By Daniela Mattos
1. Introduction and Methodology
This report examines whether the undergraduate demographics in the Colleges of Agriculture at four Midwestern land-grant universities—UNL (CASNR), Iowa State (CALS), Kansas State (Ag), and Missouri (CAFNR)—are keeping pace with the increasing diversity of their respective states, with a special focus on Underrepresented Minority (URM) students. This analysis is urgent because, despite some progress, most Colleges of Agriculture still enroll a smaller URM share than their states, and Black and Hispanic workers remain underrepresented in the STEM workforce (National Science Board & National Center for Science and Engineering Statistics, 2024). Furthermore, the region's recent growth has been disproportionately driven by people of color (Kayitsinga, 2022), emphasizing the need for these land-grant institutions to better reflect the populations they serve.
How the Analysis Was Done
The analysis uses FAEIS (Food and Agriculture Education Information System (2019-2024)) data to measure shortfalls at the entry point, flag specific program clusters that are lagging, and summarize effective strategies used by peer institutions to close these gaps.
- Population: Domestic undergraduate students at the fall census, counted by their first major within the College of Agriculture.
- URM Definition: URM is defined as URM (Hispanic/Latino of any race) plus Black/African American, American Indian/Alaska Native, Native Hawaiian/Other Pacific Islander; "Two or More Races" is excluded.
- Core Metrics:
- URM Share: The percentage of domestic undergraduates who are URM.
- URM Gap: State URM benchmark minus the college's URM share (in percentage points, pp).
- Representation Index (RI): College URM Share \ State URM Share, where RI = 1.00 indicates parity.
- State Benchmarks (ACS 2024):
- All-Ages URM: Percent of state residents of all ages.
- Ages 10–24 URM: Used as a proxy for the youth pipeline into agriculture majors.
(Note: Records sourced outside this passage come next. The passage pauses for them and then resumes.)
(** ** The first version returns *)

Lemma legacy_newGrid_total (self : Legacy.PalletOptimizer) :
  0 < PalletSize.length (Legacy.PalletOptimizer.palletSize self) ->
  PalletSize.length (Legacy.PalletOptimizer.palletSize self) <= 4294967295 ->
  0 < PalletSize.width (Legacy.PalletOptimizer.palletSize self) ->
  PalletSize.width (Legacy.PalletOptimizer.palletSize self) <= 4294967295 ->
  exists grid, Legacy.newGrid self = Ok grid /\ grid <> [].
Proof.
  intros HL0 HL1 HW0 HW1.
  destruct (Qceiling_between _ 4294967295 HL0 HL1) as [Hr0 Hr1].
  destruct (Qceiling_between _ 4294967295 HW0 HW1) as [Hc0 Hc1].
  unfold Legacy.newGrid, Math_ceil.
  set (rows := Qceiling (PalletSize.length _)) in *.
  set (columns := Qceiling (PalletSize.width _)) in *.
  replace (rows <? 0)%Z with false by (symmetry; apply Z.ltb_ge; lia).
  replace (4294967295 <? rows)%Z with false by (symmetry; apply Z.ltb_ge; lia).
  replace (rows =? 0)%Z with false by (symmetry; apply Z.eqb_neq; lia).
  replace (columns <? 0)%Z with false by (symmetry; apply Z.ltb_ge; lia).
  replace (4294967295 <? columns)%Z with false
    by (symmetry; apply Z.ltb_ge; lia).
  cbn [orb]. eexists. split; [reflexivity|].
  destruct (Z.to_nat rows) eqn:En; [lia | discriminate].
Qed.
Lemma detailed_lines_nth : forall items i n k e tail,
  n = i + Z.of_nat (List.length items) - 1 -> nth_error items k = Some e ->
  let indent := repeat 32 (2 * Z.to_nat (level e - 1)) in
  nth_error (detailed_lines i n items ++ tail) (3 * k) =
    Some (opt_or_nil (fmt_2d (i + Z.of_nat k)) ++ u ". " ++ indent ++ u "[H"
          ++ opt_or_nil (py_str (level e)) ++ u "] " ++ title e)
  /\ nth_error (detailed_lines i n items ++ tail) (3 * k + 1) =
    Some (u "     " ++ indent ++ u "    -> " ++ href e)
  /\ nth_error (detailed_lines i n items ++ tail) (3 * k + 2) =
    (if i + Z.of_nat k <? n then Some [] else nth_error tail 0).
Proof.
  induction items as [|e0 rest IH]; intros i n k e tail Hn Hk indent;
    [destruct k; discriminate Hk|].
  cbn [detailed_lines]. rewrite <- !app_assoc.
  destruct k as [|k].
  - injection Hk as <-. rewrite Z.add_0_r.
    change (3 * 0)%nat with O. cbn [Nat.add app nth_error].
    split; [reflexivity|split; [reflexivity|]].
    destruct (i <? n) eqn:L; [reflexivity|].
    apply Z.ltb_ge in L. destruct rest; [reflexivity|]. cbn [List.length] in Hn. lia.
  - cbn [nth_error] in Hk.
    destruct rest as [|e1 rest']; [destruct k; discriminate Hk|].
    assert (L : (i <? n) = true) by (apply Z.ltb_lt; cbn [List.length] in Hn; lia).
    rewrite L.
    specialize (IH (i + 1) n k e tail ltac:(cbn [List.length] in *; lia) Hk).
    cbn zeta in IH. fold indent in IH.
    replace (i + Z.of_nat (S k)) with (i + 1 + Z.of_nat k) by lia.
    replace (3 * S k)%nat with (S (S (S (3 * k)))) by lia.
    replace (3 * S k + 1)%nat with (S (S (S (3 * k + 1)))) by lia.
    replace (3 * S k + 2)%nat with (S (S (S (3 * k + 2)))) by lia.
    cbn [app nth_error]. exact IH.
Qed.

(** X18: for a non-empty list of [n] entries, [print_toc_detailed]
    raises when an entry's level makes ["  " * (level - 1)] overflow; when
    it returns normally it has printed [3n + 3] lines: a header of three
    lines, then for entry [k] (from 0) its number [k + 1] formatted with
    [{:2d}], the indent, the level tag [[H<level>]] and the title, then a
    line with the indent and the [href], then a blank line, except after
    the last entry, which is followed by the closing rule of 80 ['=']. *)
Theorem print_toc_detailed_lines : forall toc_items,
  toc_items <> [] ->
  let n := List.length toc_items in
  (forall e, In e toc_items -> indent_overflows e -> snd (print_toc_detailed toc_items) <> None)
  /\ (snd (print_toc_detailed toc_items) = None ->
      let out := fst (print_toc_detailed toc_items) in
      List.length out = (3 * n + 3)%nat
      /\ (forall k e, nth_error toc_items k = Some e ->
          let indent := repeat 32 (2 * Z.to_nat (level e - 1)) in
          exists num lv, fmt_2d (Z.of_nat k + 1) = Some num /\ py_str (level e) = Some lv
          /\ nth_error out (3 + 3 * k) =
               Some (num ++ u ". " ++ indent ++ u "[H" ++ lv ++ u "] " ++ title e)
          /\ nth_error out (4 + 3 * k) = Some (u "     " ++ indent ++ u "    -> " ++ href e)
          /\ nth_error out (5 + 3 * k) = Some (if (k + 1 <? n)%nat then [] else repeat 61 80))).
Proof.
  intros toc H n. destruct toc as [|e0 rest]; [contradiction H; reflexivity|].
  set (toc := e0 :: rest) in *.
  assert (Hp : print_toc_detailed toc =
     (repeat 61 80 :: [30446; 27425; 65288; 35443; 32048; 34920; 31034; 65289] :: repeat 61 80
        :: fst (print_items_detailed 1 (Z.of_nat n) toc ([repeat 61 80], None)),
      snd (print_items_detailed 1 (Z.of_nat n) toc ([repeat 61 80], None)))).
  { unfold print_toc_detailed, toc, n. rewrite (py_repeat_rule 80) by lia. reflexivity. }
  rewrite Hp. clear Hp. split.
  { intros e Hin Ho. cbn [snd]. exact (print_items_detailed_raise toc _ _ _ e Hin Ho). }
  intros Hn. cbv zeta. cbn [snd fst] in Hn |- *.
  destruct (print_items_detailed_ok toc 1 (Z.of_nat n) _ Hn) as [_ [Hf Hs]].
  rewrite Hf. cbn [fst]. clear Hf. split.
  - cbn [List.length]. rewrite length_app. cbn [List.length].
    pose proof (detailed_lines_length toc 1 (Z.of_nat n) H ltac:(unfold n; lia)).
    unfold n in *. lia.
  - intros k e Hk. set (indent := repeat 32 (2 * Z.to_nat (level e - 1))).
    destruct (Hs k e Hk) as [F1 F2].
    destruct (fmt_2d (1 + Z.of_nat k)) as [num|] eqn:Fn; [|contradiction F1; reflexivity].
    destruct (py_str (level e)) as [lv|] eqn:Fl; [|contradiction F2; reflexivity].
    exists num, lv. rewrite Z.add_comm. split; [exact Fn|]. split; [reflexivity|].
    destruct (detailed_lines_nth toc 1 (Z.of_nat n) k e [repeat 61 80]
                ltac:(unfold n; lia) Hk) as [A [B C]].
    cbn zeta in A, B. fold indent in A, B. rewrite Fn, Fl in A. cbn [opt_or_nil] in A.
    replace (3 + 3 * k)%nat with (S (S (S (3 * k)))) by lia.
    replace (4 + 3 * k)%nat with (S (S (S (3 * k + 1)))) by lia.
    replace (5 + 3 * k)%nat with (S (S (S (3 * k + 2)))) by lia.
    cbn [nth_error]. split; [exact A|split; [exact B|]]. rewrite C.
    destruct (Nat.ltb_spec (k + 1) n), (Z.ltb_spec (1 + Z.of_nat k) (Z.of_nat n));
      try reflexivity; lia.
Qed.

Lemma validate_parsed_accepts : forall p,
  fst (validate_parsed p) = true ->
  article_name_of p <> [] /\ first_match forbidden_patterns (article_name_of p) = None.
Proof.
  intros p H. unfold validate_parsed in H. unfold article_name_of.
  repeat match type of H with
         | context [if ?b then _ else _] => destruct b; cbn [fst] in H; try discriminate H
         end.
  match type of H with context [first_match ?a ?b] => destruct (first_match a b) eqn:F end;
    cbn [fst] in H; [discriminate H|].
  split; [apply cons_ne|reflexivity].
Qed.

(** X19: when no file name (or an empty one) is given, [export_to_json]
    on the result of scraping an accepted, stripped URL does not raise
    while choosing its file name, and the name it passes to [open] is the
    decoded article name of the URL followed by [_toc.json] when the fetch
    succeeded, and [wikipedia_toc.json] for a failed result. Whether
    [open] then succeeds (a ['/'] in the name, say, needs a directory) is
    outside the model; its errors are caught and printed. *)
Theorem export_filename_accepted : forall nfkc ip is_word s fo,
  py_strip s = s ->
  fst (validate_wikipedia_url nfkc ip (Some s)) = true ->
  exists parsed, urlparse nfkc ip s = Some parsed
    /\ article_name_of parsed <> []
    /\ first_match forbidden_patterns (article_name_of parsed) = None
    /\ (forall filename, filename = None \/ filename = Some [] ->
        export_filename nfkc ip (scrape_wikipedia_toc is_word fo s) filename =
          Some (match fo with
                | FetchOk _ => article_name_of parsed ++ u "_toc.json"
                | _ => u "wikipedia_toc.json"
                end)).
Proof.
  intros nfkc ip is_word s fo Hs Hv.
  destruct s as [|a t]; [rewrite validate_empty_rejected in Hv; discriminate Hv|].
  rewrite (validate_some_stripped nfkc ip (a :: t) a t Hs) in Hv.
  destruct (urlparse nfkc ip (a :: t)) as [p|] eqn:Ep; [|discriminate Hv].
  destruct (validate_parsed_accepts p Hv) as [H1 H2].
  exists p. split; [reflexivity|]. split; [exact H1|]. split; [exact H2|].
  intros filename Hf.
  assert (Hn : forall r, export_filename nfkc ip r filename = export_filename nfkc ip r None)
    by (intros r; destruct Hf as [-> | ->]; reflexivity).
  rewrite Hn. clear Hn Hf.
  destruct fo as [| m | m | soup]; try reflexivity.
  cbn [scrape_wikipedia_toc].
  destruct (extract_toc_success is_word (a :: t) soup) as [ti [toc [n X]]]. rewrite X.
  unfold export_filename. cbv beta iota.
  match goal with |- context [urlparse ?x ?y ?z] =>
    replace (urlparse x y z) with (Some p) by exact (eq_sym Ep) end.
  reflexivity.
Qed.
Interpretation note: Results are consistent with an entry-point shortfall; however, we cannot attribute causality with the current data.
2. Results: Benchmarks and Performance
State Benchmarks and Youth Pipeline Diversity
Across all states, the URM share for the Ages 10–24 demographic exceeds the All-Ages URM share by about 3–4 percentage points, indicating a more diverse youth pipeline than the general population.
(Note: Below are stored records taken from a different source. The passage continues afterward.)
Lemma SetOnline_tracked lb srv s :
  getServer lb srv = Some s -> untracked s = false ->
  SetOnline srv lb =
    Some (store lb srv (SetOnline_locked s (primaryOnlineCount lb)).1.1
                       (SetOnline_locked s (primaryOnlineCount lb)).1.2,
          [Lock; Unlock] ++
          (if (SetOnline_locked s (primaryOnlineCount lb)).2
           then [RaiseEvent [ArgEvent ServerUpEvent; ArgServer srv]]
           else [])).
Proof.
  unfold SetOnline. intros -> H. simpl. rewrite H.
  destruct (SetOnline_locked s (primaryOnlineCount lb)) as [[s' c] n].
  reflexivity.
Qed.

Lemma SetOffline_tracked lb srv now s :
  getServer lb srv = Some s -> untracked s = false ->
  SetOffline srv now lb =
    Some (store lb srv (SetOffline_locked now s (primaryOnlineCount lb)).1.1
                       (SetOffline_locked now s (primaryOnlineCount lb)).1.2,
          [Lock; Unlock] ++
          (if (SetOffline_locked now s (primaryOnlineCount lb)).2
           then [RaiseEvent [ArgEvent ServerDownEvent; ArgServer srv]]
           else [])).
Proof.
  unfold SetOffline. intros -> H. simpl. rewrite H.
  destruct (SetOffline_locked now s (primaryOnlineCount lb)) as [[s' c] n].
  reflexivity.
Qed.

(** Replacing a server by one of the same configuration keeps the
    configuration of the slice. *)
Lemma map_config_insert (l : list (Server UD)) (i : nat) s s' :
  l !! i = Some s -> config s' = config s ->
  @config UD <$> <[i := s']> l = @config UD <$> l.
Proof.
  intros Hl Hc. rewrite list_fmap_insert, Hc.
  apply list_insert_id. rewrite list_lookup_fmap, Hl. reflexivity.
Qed.

Lemma same_config_refl lb : same_config lb lb.
Proof. repeat split. Qed.

Lemma same_config_trans lb1 lb2 lb3 :
  same_config lb1 lb2 -> same_config lb2 lb3 -> same_config lb1 lb3.
Proof.
  unfold same_config, same_group_config.
  intros [(? & ? & ?) (? & ? & ?)] [(? & ? & ?) (? & ? & ?)].
  repeat split; congruence.
Qed.

Lemma same_config_store lb srv s s' count :
  getServer lb srv = Some s -> config s' = config s ->
  same_config lb (store lb srv s' count).
Proof.
  unfold getServer, store, group, same_config, same_group_config.
  intros Hg Hc. destruct (refBackup srv); simpl;
    rewrite (map_config_insert _ _ _ _ Hg Hc); repeat split.
Qed.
Table 1: State URM Benchmarks (ACS 2024)
| State | All Ages (URM) | Ages 10–24 (URM) |
|---|---|---|
| Iowa | 12.3% | 15.8% |
| Kansas | 19.9% | 23.9% |
| Missouri | 16.3% | 20.3% |
| Nebraska | 18.8% | 21.8% |
Source: U.S. Census Bureau, American Community Survey (ACS) 2024 1-year estimates (state benchmarks); Author’s calculations.
For UNL CASNR, the state youth URM is roughly 21–22%, while the college's undergraduate URM share sits near 4%. This significant gap highlights the need for front-end interventions focusing on recruitment and early success pathways.
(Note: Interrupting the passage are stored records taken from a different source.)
(** * seller-apis: stock and price synchronisation for Ozon and Yandex Market

    A shallow embedding of [seller.py] and [market.py] and the properties
    of the reconciliation, normalisation, batching, pagination and
    orchestration code.

    Conventions of the embedding.
    - A Python [str] is a Rocq [string] holding its UTF-8 bytes.  The
      characters [split], [re.sub] and [==] inspect (['.'], ['0'..'9'],
      ['>']) are ASCII, and no byte of a multi-byte UTF-8 sequence is ASCII,
      so splitting at ['.'] and deleting non-digits act on the bytes exactly
      as they act on the code points.  [int] looks at code points: it
      accepts the blanks and decimal digits of every script, so its model
      decodes the bytes first.
    - A Python [int] is a [Z].
    - A value read from a feed row ([dict.get]) is a [pyval]: an [int], a
      [str], or [None] when the key is missing.  (Floats are not modelled.)
    - An exception is a [Raise] result; a computation that touches a list
      object runs in the state-and-exception monad [M] over the contents it
      may mutate. *)

From Stdlib Require Import ZArith Ascii DecimalString DecimalPos.
From stdpp Require Import gmap strings list.

Open Scope Z_scope.

(** ** Python values, exceptions and builtins *)

Inductive exn : Type :=
  | ValueError
  | TypeError
  | AttributeError
  | IndexError
  | NameError
  | RequestError (message : string).

(** The outcome of evaluating an expression or running a statement.
    [Blocked] is not a Python outcome: it marks a run that asks a scripted
    collaborator for a reply the script does not contain. *)
Inductive result (A : Type) : Type :=
  | Ok (a : A)
  | Raise (e : exn)
  | Blocked.
Arguments Ok {A} a.
Arguments Raise {A} e.
Arguments Blocked {A}.

Definition result_bind {A B} (r : result A) (k : A -> result B) : result B :=
  match r with
  | Ok a => k a
  | Raise e => Raise e
  | Blocked => Blocked
  end.

Inductive pyval : Type :=
  | VNone
  | VInt (z : Z)
  | VStr (s : string).

(** [str(v)] *)
Definition py_str (v : pyval) : string :=
  match v with
  | VNone => "None"
  | VInt z => NilZero.string_of_int (Z.to_int z)
  | VStr s => s
  end.

Definition is_digit (c : ascii) : bool :=
  let n := nat_of_ascii c in (48 <=? n)%nat && (n <=? 57)%nat.

Definition digit_value (c : ascii) : Z := Z.of_nat (nat_of_ascii c) - 48.

(** The blanks of C's [isspace] in the C locale, the ones [int] skips
    around the literal it parses: tab, line feed, vertical tab, form feed,
    carriage return and the space.  The separators 0x1c..0x1f, which
    [str.isspace] counts as blanks, are not among them. *)
Definition is_space (c : ascii) : bool :=
  let n := nat_of_ascii c in
  ((9 <=? n)%nat && (n <=? 13)%nat) || (n =? 32)%nat.

Fixpoint lstrip (s : string) : string :=
  match s with
  | String c s' => if is_space c then lstrip s' else s
  | EmptyString => EmptyString
  end.

Fixpoint rstrip (s : string) : string :=
  match s with
  | String c s' =>
      match rstrip s' with
      | EmptyString => if is_space c then EmptyString else String c EmptyString
      | t => String c t
      end
  | EmptyString => EmptyString
  end.

(** The digit part of a decimal literal: digits, with single underscores
    allowed between two digits.  [after_digit] tells whether the previous
    character was a digit. *)
Fixpoint parse_digits (acc : Z) (after_digit : bool) (s : string) : option Z :=
  match s with
  | EmptyString => if after_digit then Some acc else None
  | String c s' =>
      if is_digit c then parse_digits (10 * acc + digit_value c) true s'
      else if Ascii.eqb c "_" && after_digit then parse_digits acc false s'
      else None
  end.

(** [PyLong_FromString] in base 10, on the ASCII text [int] hands it:
    blanks skipped at both ends, an optional sign, then the digit part,
    which must reach the end of the text. *)
Definition long_from_string (s : string) : result Z :=
  let digits_of t :=
    match parse_digits 0 false t with
    | Some z => Ok z
    | None => Raise ValueError
    end in
  match rstrip (lstrip s) with
  | String "+" t => digits_of t
  | String "-" t => result_bind (digits_of t) (fun z => Ok (- z))
  | t => digits_of t
  end.

Definition byte_value (c : ascii) : Z := Z.of_nat (nat_of_ascii c).

(** [str.isascii] *)
Fixpoint is_ascii (s : string) : bool :=
  match s with
  | EmptyString => true
  | String c s' => (byte_value c <? 128) && is_ascii s'
  end.

Definition is_continuation (b : Z) : bool := (128 <=? b) && (b <=? 191).

(** The code points of a [str], read off its UTF-8 bytes; [None] for bytes
    that are the UTF-8 form of no text (a stray or missing continuation
    byte, an overlong form, a surrogate, a value above 0x10FFFF). *)
Fixpoint code_points (s : string) : option (list Z) :=
  match s with
  | EmptyString => Some []
  | String c0 s1 =>
      let b0 := byte_value c0 in
      if b0 <? 128 then option_map (cons b0) (code_points s1)
      else if (194 <=? b0) && (b0 <=? 223) then
        match s1 with
        | String c1 s2 =>
            let b1 := byte_value c1 in
            if is_continuation b1
            then option_map (cons ((b0 - 192) * 64 + (b1 - 128)))
                            (code_points s2)
            else None
        | _ => None
        end
      else if (224 <=? b0) && (b0 <=? 239) then
        match s1 with
        | String c1 (String c2 s3) =>
            let b1 := byte_value c1 in
            let b2 := byte_value c2 in
            let ch := (b0 - 224) * 4096 + (b1 - 128) * 64 + (b2 - 128) in
            if is_continuation b1 && is_continuation b2 && (2048 <=? ch)
               && negb ((55296 <=? ch) && (ch <=? 57343))
            then option_map (cons ch) (code_points s3)
            else None
        | _ => None
        end
      else if (240 <=? b0) && (b0 <=? 244) then
        match s1 with
        | String c1 (String c2 (String c3 s4)) =>
            let b1 := byte_value c1 in
            let b2 := byte_value c2 in
            let b3 := byte_value c3 in
            let ch := (b0 - 240) * 262144 + (b1 - 128) * 4096
                      + (b2 - 128) * 64 + (b3 - 128) in
            if is_continuation b1 && is_continuation b2 && is_continuation b3
               && (65536 <=? ch) && (ch <=? 1114111)
            then option_map (cons ch) (code_points s4)
            else None
        | _ => None
        end
      else None
  end.

(** The blanks of [Py_UNICODE_ISSPACE] beyond ASCII: NEXT LINE, NO-BREAK
    SPACE, OGHAM SPACE MARK, EN QUAD to HAIR SPACE, LINE and PARAGRAPH
    SEPARATOR, NARROW NO-BREAK SPACE, MEDIUM MATHEMATICAL SPACE and
    IDEOGRAPHIC SPACE. *)
Definition unicode_blanks : list Z :=
  [0x85; 0xa0; 0x1680; 0x2000; 0x2001; 0x2002; 0x2003; 0x2004; 0x2005;
   0x2006; 0x2007; 0x2008; 0x2009; 0x200a; 0x2028; 0x2029; 0x202f; 0x205f;
   0x3000].

Definition unicode_space (ch : Z) : bool := existsb (Z.eqb ch) unicode_blanks.

(** The decimal digits (category Nd) beyond ASCII come in runs of ten, zero
    to nine.  These are the zeros of the 65 runs of Unicode 14.0, the
    character database of CPython 3.11, from ARABIC-INDIC DIGIT ZERO
    (U+0660) to SEGMENTED DIGIT ZERO (U+1FBF0); among them DEVANAGARI
    (U+0966), FULLWIDTH (U+FF10) and the five mathematical alphabets
    (U+1D7CE to U+1D7F6). *)
Definition unicode_zeros : list Z :=
  [0x660; 0x6f0; 0x7c0; 0x966; 0x9e6; 0xa66; 0xae6; 0xb66; 0xbe6; 0xc66;
   0xce6; 0xd66; 0xde6; 0xe50; 0xed0; 0xf20; 0x1040; 0x1090; 0x17e0; 0x1810;
   0x1946; 0x19d0; 0x1a80; 0x1a90; 0x1b50; 0x1bb0; 0x1c40; 0x1c50; 0xa620;
   0xa8d0; 0xa900; 0xa9d0; 0xa9f0; 0xaa50; 0xabf0; 0xff10; 0x104a0; 0x10d30;
   0x11066; 0x110f0; 0x11136; 0x111d0; 0x112f0; 0x11450; 0x114d0; 0x11650;
   0x116c0; 0x11730; 0x118e0; 0x11950; 0x11c50; 0x11d50; 0x11da0; 0x16a60;
   0x16ac0; 0x16b50; 0x1d7ce; 0x1d7d8; 0x1d7e2; 0x1d7ec; 0x1d7f6; 0x1e140;
   0x1e2f0; 0x1e950; 0x1fbf0].

(** [Py_UNICODE_TODECIMAL] beyond ASCII *)
Definition unicode_decimal (ch : Z) : option Z :=
  option_map (fun zero => ch - zero)
    (List.find (fun zero => (zero <=? ch) && (ch <=? zero + 9)) unicode_zeros).

Definition ascii_of_code (ch : Z) : ascii := ascii_of_nat (Z.to_nat ch).

(** [_PyUnicode_TransformDecimalAndSpaceToASCII] on a text that is not
    ASCII: characters below 127 stay, a blank becomes a space, a decimal
    digit its ASCII digit, and the text is cut at the first other
    character, which becomes a question mark. *)
Fixpoint decimal_and_space_to_ascii (chars : list Z) : string :=
  match chars with
  | [] => EmptyString
  | ch :: rest =>
      if ch <? 127 then String (ascii_of_code ch) (decimal_and_space_to_ascii rest)
      else if unicode_space ch then String " " (decimal_and_space_to_ascii rest)
      else match unicode_decimal ch with
           | Some d =>
               String (ascii_of_code (48 + d)) (decimal_and_space_to_ascii rest)
           | None => "?"
           end
  end.

(** [int(s)] for a [str] in base 10.  An ASCII text is parsed as it
    stands; any other text is first brought to ASCII, so that blanks and
    decimal digits of every script are accepted.  Bytes that are no UTF-8
    text stand for no [str]; the model rejects them.  (From 3.11 on Python
    also rejects literals of more than 4300 digits by default; that limit,
    a setting of the interpreter, is not modelled.) *)
Definition int_of_str (s : string) : result Z :=
  if is_ascii s then long_from_string s
  else match code_points s with
       | Some chars => long_from_string (decimal_and_space_to_ascii chars)
       | None => Raise ValueError
       end.

(** [int(v)] *)
Definition py_int (v : pyval) : result Z :=
  match v with
  | VNone => Raise TypeError
  | VInt z => Ok z
  | VStr s => int_of_str s
  end.

(** [x in l] on a list of strings *)
Fixpoint list_contains (x : string) (l : list string) : bool :=
  match l with
  | [] => false
  | y :: l' => if String.eqb y x then true else list_contains x l'
  end.

(** [l.remove(x)]: drops the first item equal to [x]; [None] stands for the
    [ValueError] Python raises when there is none. *)
Fixpoint list_remove (x : string) (l : list string) : option (list string) :=
  match l with
  | [] => None
  | y :: l' =>
      if String.eqb y x then Some l'
      else match list_remove x l' with
           | Some r => Some (y :: r)
           | None => None
           end
  end.

(** [len(range(start, stop, step))] for a non-zero step *)
Definition range_length (start stop step : Z) : nat :=
  if 0 <? step then
    if start <? stop then Z.to_nat ((stop - start - 1) / step + 1) else 0%nat
  else
    if stop <? start then Z.to_nat ((start - stop - 1) / (- step) + 1) else 0%nat.

(** [list(range(start, stop, step))]; a zero step raises [ValueError]. *)
Definition py_range (start stop step : Z) : result (list Z) :=
  if step =? 0 then Raise ValueError
  else Ok (map (fun k => start + Z.of_nat k * step)
               (seq 0 (range_length start stop step))).

(** A slice bound, clamped the way Python clamps it for a step of 1. *)
Definition slice_bound (len i : Z) : Z :=
  if i <? 0 then Z.max 0 (i + len) else Z.min i len.

(** [l[i:j]] *)
Definition py_slice {A} (l : list A) (i j : Z) : list A :=
  let len := Z.of_nat (length l) in
  let a := slice_bound len i in
  let b := slice_bound len j in
  take (Z.to_nat (b - a)) (drop (Z.to_nat a) l).

(** [s.split(sep)] for a separator of one character: the pieces between
    the occurrences of [sep], never an empty list. *)
Fixpoint py_split (sep : ascii) (s : string) : list string :=
  match s with
  | EmptyString => [EmptyString]
  | String c s' =>
      if Ascii.eqb c sep then EmptyString :: py_split sep s'
      else match py_split sep s' with
           | piece :: pieces => String c piece :: pieces
           | [] => [String c EmptyString]
           end
  end.

(** [l[0]] *)
Definition py_first {A} (l : list A) : result A :=
  match l with
  | x :: _ => Ok x
  | [] => Raise IndexError
  end.

(** A character class [[^lo-hi]]: the characters outside the range. *)
Definition outside_range (lo hi : ascii) (c : ascii) : bool :=
  negb ((nat_of_ascii lo <=? nat_of_ascii c)%nat
        && (nat_of_ascii c <=? nat_of_ascii hi)%nat).

(** [re.sub(cls, repl, s)] for a pattern that is one character class:
    every character of the class is replaced by [repl]. *)
Fixpoint re_sub (cls : ascii -> bool) (repl : string) (s : string) : string :=
  match s with
  | EmptyString => EmptyString
  | String c s' =>
      if cls c then repl +:+ re_sub cls repl s'
      else String c (re_sub cls repl s')
  end.

(** ** The state-and-exception monad *)

(** A computation over a mutable state [S]: the state survives a raise, as
    the contents of a Python object do. *)
Definition M (S A : Type) : Type := S -> result A * S.

Definition ret {S A} (a : A) : M S A := fun s => (Ok a, s).

Definition bind {S A B} (m : M S A) (k : A -> M S B) : M S B :=
  fun s =>
    match m s with
    | (Ok a, s') => k a s'
    | (Raise e, s') => (Raise e, s')
    | (Blocked, s') => (Blocked, s')
    end.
College Performance vs. State Benchmarks (2024)
All four Colleges of Agriculture lag behind their state benchmarks for URM share in 2024. This lag is compounded when the focus shifts to the more diverse Ages 10–24 benchmark.
The UNL CASNR is the clear outlier, with its undergraduate URM share around 4% vs. state youth URM of 21–22%. The magnitude of CASNR's shortfall suggests structural barriers at entry or early program stages, dominating the under-representation across the peer colleges.
Table 2: Estimated URM Gaps for Midwest Colleges of Agriculture vs. State Benchmarks (2024)
| College | All-Ages URM Gap (pp) | Est. Ages 10–24 URM Gap (pp) |
|---|---|---|
| UNL (CASNR) | 15.2 | 18.2 |
| Iowa State (CALS) | 4.1 | 7.6 |
| Kansas State (Ag) | 10.0 | 14.0 |
| Missouri (CAFNR) | 6.4 | 10.4 |
Source: U.S. Census Bureau, American Community Survey (ACS) 2024 1-year estimates (state benchmarks); FAEIS college shares; Author’s calculations.
3. Shortfall Concentration and Multi-Year Trends
Shortfalls Concentrated in Entry-Point Clusters
Under-representation concentrates on a few large, entry-point program clusters. The most visible shortfalls are in Ag Public Services (strong at Iowa State) and Ag Econ / Ag Bus & Manag. (notably at Iowa State and Missouri), with additional pockets in Plant Sciences.
Figure 1. Program-cluster heatmap (flags, 2024)
Source: FAEIS college shares, 2024; U.S. Census Bureau, ACS 2024 1-year (state benchmarks). Author’s calculations. Note: Flags indicate where shortfalls concentrate—either ≥3 pp below a college’s own average or RI ≤ 0.75 relative to its state benchmark.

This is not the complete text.